Di dalam tenda yang cukup luas, beberapa Shinobi terkenal berkumpul disana, seperti Jiraiya, Orochimaru, Nara Shikaku, Yamanaka Inoichi, Hyuga Hizashi, Uchiha Fugaku dan masih banyak lainnya.
"Baik sepertinya semua orang telah terkumpul."
Kata Nara Shikaku dengan cermat mengamati setiap orang yang berada disana. Kemudian tatapannya sedikit terhenti ketika melihat Senju Nakamura.
Biar bagaimanapun dia adalah orang yang relatif paling muda di antara kebanyakan perwakilan klan.
Termasuk Orochimaru yang menunjukkan minatnya secara diam-diam. Sayangnya dia tidak bisa bersembunyi dari perhatian Nakamura, mereka saling tatap untuk beberapa waktu sebelum kembali fokus ke pembicaraan.
"Menurut informasi dari mata-mata yang baru saja kembali. Sunagakure sepertinya telah siap dan menunggu kita melakukan serangan secara langsung."
"Mereka tidak memutuskan bergerak terlebih dahulu, kemungkinan karena mereka sedikit keberatan meninggalkan padang pasir."
"Selain itu Shinobi Sunagakure sepenuhnya memobilisasi wilayah Tanah Sungai.
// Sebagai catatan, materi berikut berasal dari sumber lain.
(* ===== verification/ProcessManager.v ===== *)
(** * The collector's side of the Rithmic pipeline

    [RithmicProcessManager] (src/exchange/rithmic/rithmic_process_manager.cpp)
    registers the futures channels, creates the shared memory, spawns the
    gateway process, watches its heartbeat and restarts it.  The operating
    system's answers (waitpid, posix_spawn, clocks) are arguments. *)
From S2P Require Import Prelude Doubles Events Exchange OrderBook Config Gateway Engine.

(** Source: src/exchange/rithmic/rithmic_process_manager.h:32-40, RithmicProcessManager::Config. *)
Record PmConfig := mkPmConfig {
  pc_shm_name : string;
  pc_config_path : string;
  pc_engine_core : Z;
  pc_forwarder_core : Z;
  pc_heartbeat_timeout_sec : Z;
  pc_max_restarts_per_min : Z;
  pc_cpu_affinity : bool
}.

Definition pm_config0 : PmConfig := mkPmConfig "/sqc_rithmic" "config/config.yaml" 8 9 10 10 true.

(** Source: src/exchange/exchange_factory.cpp:9-21, CreateRithmicManager (configuration). *)
Definition manager_config (config_path : string) (c : RootConfig) : PmConfig :=
  mkPmConfig (pc_shm_name pm_config0) config_path (ri_engine_core (rc_rithmic c)) (ri_forwarder_core (rc_rithmic c))
    (pc_heartbeat_timeout_sec pm_config0) (pc_max_restarts_per_min pm_config0) (gl_cpu_affinity (rc_global c)).

(** ** Channel registration *)

(** What a registration hands to the storage router. *)
Record StorageRegistration := mkStorageReg { sr_id : Z; sr_info : ChannelInfo; sr_persist : bool }.

Record Registration := mkRegistration {
  rg_registry : ChannelRegistry;
  rg_map : RithmicChannelMap;
  rg_storage : list StorageRegistration
}.

Definition futures_info (e : ExchangeConfig) (s : SymbolConfig) : ChannelInfo :=
  mkChannel 0 (ec_name e) Futures (sy_name s) (sy_depth_level s) "".

(** The body of the innermost loop; [None]: [Register] threw. *)
Definition register_symbol (e : ExchangeConfig) (s : SymbolConfig) (r : Registration) : option Registration :=
  if sy_enabled s then
    let info := futures_info e s in
    match Register info (rg_registry r) with
    | None => None
    | Some (id, reg) =>
        Some (mkRegistration reg (MapRegister (bytes (ec_name e)) (bytes (sy_name s)) id (sy_enabled s) (rg_map r))
                (rg_storage r ++ [mkStorageReg id info (sy_persist_to_disk s)]))
    end
  else Some r.

(** The symbols the loops visit, in order. *)
Definition futures_symbols (c : RootConfig) : list (ExchangeConfig * SymbolConfig) :=
  concat ((fun e =>
    if ec_enabled e && existsb (fun ch => (cc_type ch =? "futures")%string) (ec_channels e) then
      concat ((fun ch => if (cc_type ch =? "futures")%string then (fun s => (e, s)) <$> cc_symbols ch else [])
                <$> ec_channels e)
    else []) <$> rc_exchanges c).

(** The loop stops at the first exception, which is caught and logged. *)
Fixpoint register_loop (l : list (ExchangeConfig * SymbolConfig)) (r : Registration) : Registration * bool :=
  match l with
  | [] => (r, true)
  | (e, s) :: rest => match register_symbol e s r with
                      | Some r' => register_loop rest r'
                      | None => (r, false)
                      end
  end.

(** Source: src/exchange/rithmic/rithmic_process_manager.cpp:66-102, RithmicProcessManager::RegisterChannels.
    The flag reports that no exception was caught. *)
Definition RegisterChannels (c : RootConfig) (reg : ChannelRegistry) : Registration * bool :=
  register_loop (futures_symbols c) (mkRegistration reg channel_map0 []).

(** ** The child process *)

(** Source: src/exchange/rithmic/rithmic_process_manager.h:60-82, RithmicProcessManager (data members).
    [child_pid_] is [None] when it is -1. *)
Record Manager := mkManager {
  pm_cfg : PmConfig;
  pm_header : ShmHeader;
  child_pid_ : option Z;
  last_restart_ : Z;       (* steady clock, nanoseconds *)
  restart_count_ : Z;      (* uint32_t *)
  monitor_running_ : bool
}.

Definition set_child (pid : option Z) (m : Manager) : Manager :=
  mkManager (pm_cfg m) (pm_header m) pid (last_restart_ m) (restart_count_ m) (monitor_running_ m).

(** [waitpid(pid, &status, WNOHANG)]: the pid, 0, or an error. *)
Inductive WaitResult := WaitReaped | WaitRunning | WaitError.

(** Source: src/exchange/rithmic/rithmic_process_manager.cpp:108-154, RithmicProcessManager::SpawnChild.
    [spawned]: what [posix_spawn] stores in [child_pid_], or [None] when it fails. *)
Definition SpawnChild (spawned : option Z) (m : Manager) : bool * Manager :=
  match spawned with
  | Some pid => if 0 <? pid then (true, set_child (Some pid) m) else (false, set_child None m)
  | None => (false, set_child None m)
  end.

(** What one health check observes. *)
Record HealthInput := mkHealth {
  hi_wait : WaitResult;        (* for a live child_pid_ *)
  hi_now_ns : Z;               (* clock before the heartbeat is loaded *)
  hi_restart_now : Z;          (* clock in the restart branch *)
  hi_spawned : option Z
}.

Definition ns_per_sec : Z := 1000000000.

(** Source: src/exchange/rithmic/rithmic_process_manager.cpp:317-345, RithmicProcessManager::CheckHealth (restart). *)
Definition restart_child (i : HealthInput) (m : Manager) : bool * Manager :=
  let elapsed := Z.quot (hi_restart_now i - last_restart_ m) ns_per_sec in
  let count := if elapsed <? 60 then u32 (restart_count_ m + 1) else 0 in
  if (elapsed <? 60) && (pc_max_restarts_per_min (pm_cfg m) <? count)
  then (false, mkManager (pm_cfg m) (pm_header m) (child_pid_ m) (last_restart_ m) count false)
  else
    SpawnChild (hi_spawned i)
      (mkManager (pm_cfg m) (pm_header m) None (hi_restart_now i) count (monitor_running_ m)).

(** Source: src/exchange/rithmic/rithmic_process_manager.cpp:267-346, RithmicProcessManager::CheckHealth. *)
Definition CheckHealth (i : HealthInput) (m : Manager) : bool * Manager :=
  let '(alive, m) :=
    match child_pid_ m with
    | None => (false, m)
    | Some _ => match hi_wait i with
                | WaitReaped => (false, set_child None m)
                | WaitRunning => (true, m)
                | WaitError => (false, set_child None m)
                end
    end in
  if alive then
    let last_hb := heartbeat_ns (pm_header m) in
    if 0 <? last_hb then
      let elapsed_sec := u64 (hi_now_ns i - last_hb) / ns_per_sec in
      if pc_heartbeat_timeout_sec (pm_cfg m) <? elapsed_sec
      then restart_child i (set_child None m)   (* SIGKILL, reaped *)
      else (true, m)
    else (true, m)
  else restart_child i m.

(** Source: src/exchange/rithmic/rithmic_process_manager.cpp:215-220, RithmicProcessManager::StartThreads (monitor loop). *)
Fixpoint monitor_loop (checks : list HealthInput) (m : Manager) : Manager :=
  match checks with
  | [] => m
  | i :: rest => if monitor_running_ m then monitor_loop rest (CheckHealth i m).2 else m
  end.

Inductive Signal := SIGTERM | SIGKILL.

(** [for(i = 0; i < 50; ++i) { if(waitpid(..., WNOHANG) == child_pid_) break; sleep }]:
    the number of pauses of 100 ms. *)
Fixpoint wait_exit (fuel : nat) (waits : list WaitResult) : nat :=
  match fuel, waits with
  | S k, WaitReaped :: _ => 0
  | S k, _ :: rest => S (wait_exit k rest)
  | _, _ => 0
  end.

(** Source: src/exchange/rithmic/rithmic_process_manager.cpp:227-261, RithmicProcessManager::Shutdown.
    [waits] are the polls, [probe] is whether [kill(pid, 0)] still finds a
    process; the result lists the signals sent and counts the pauses. *)
Definition Shutdown (waits : list WaitResult) (probe : bool) (m : Manager) : Manager * list Signal * nat :=
  let m := mkManager (pm_cfg m) (pm_header m) (child_pid_ m) (last_restart_ m) (restart_count_ m) false in
  match child_pid_ m with
  | None => (m, [], 0%nat)
  | Some _ =>
      let pauses := wait_exit 50 waits in
      (set_child None m, SIGTERM :: (if probe then [SIGKILL] else []), pauses)
  end.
Dengan kemampuan mereka, negara ini hanya bisa menyerah dan membiarkan Suna menginfasi tanah mereka."
"Yang bermasalah adalah Daimyo Tanah Sungai diam-diam telah mengirim permintaan bantuan kepada Konoha."
Shikaku berkata dengan serius, menjelaskan detail demi detail. Sementara yang lain lebih mendengar dan memikirkan skema terburuk yang akan mereka hadapi.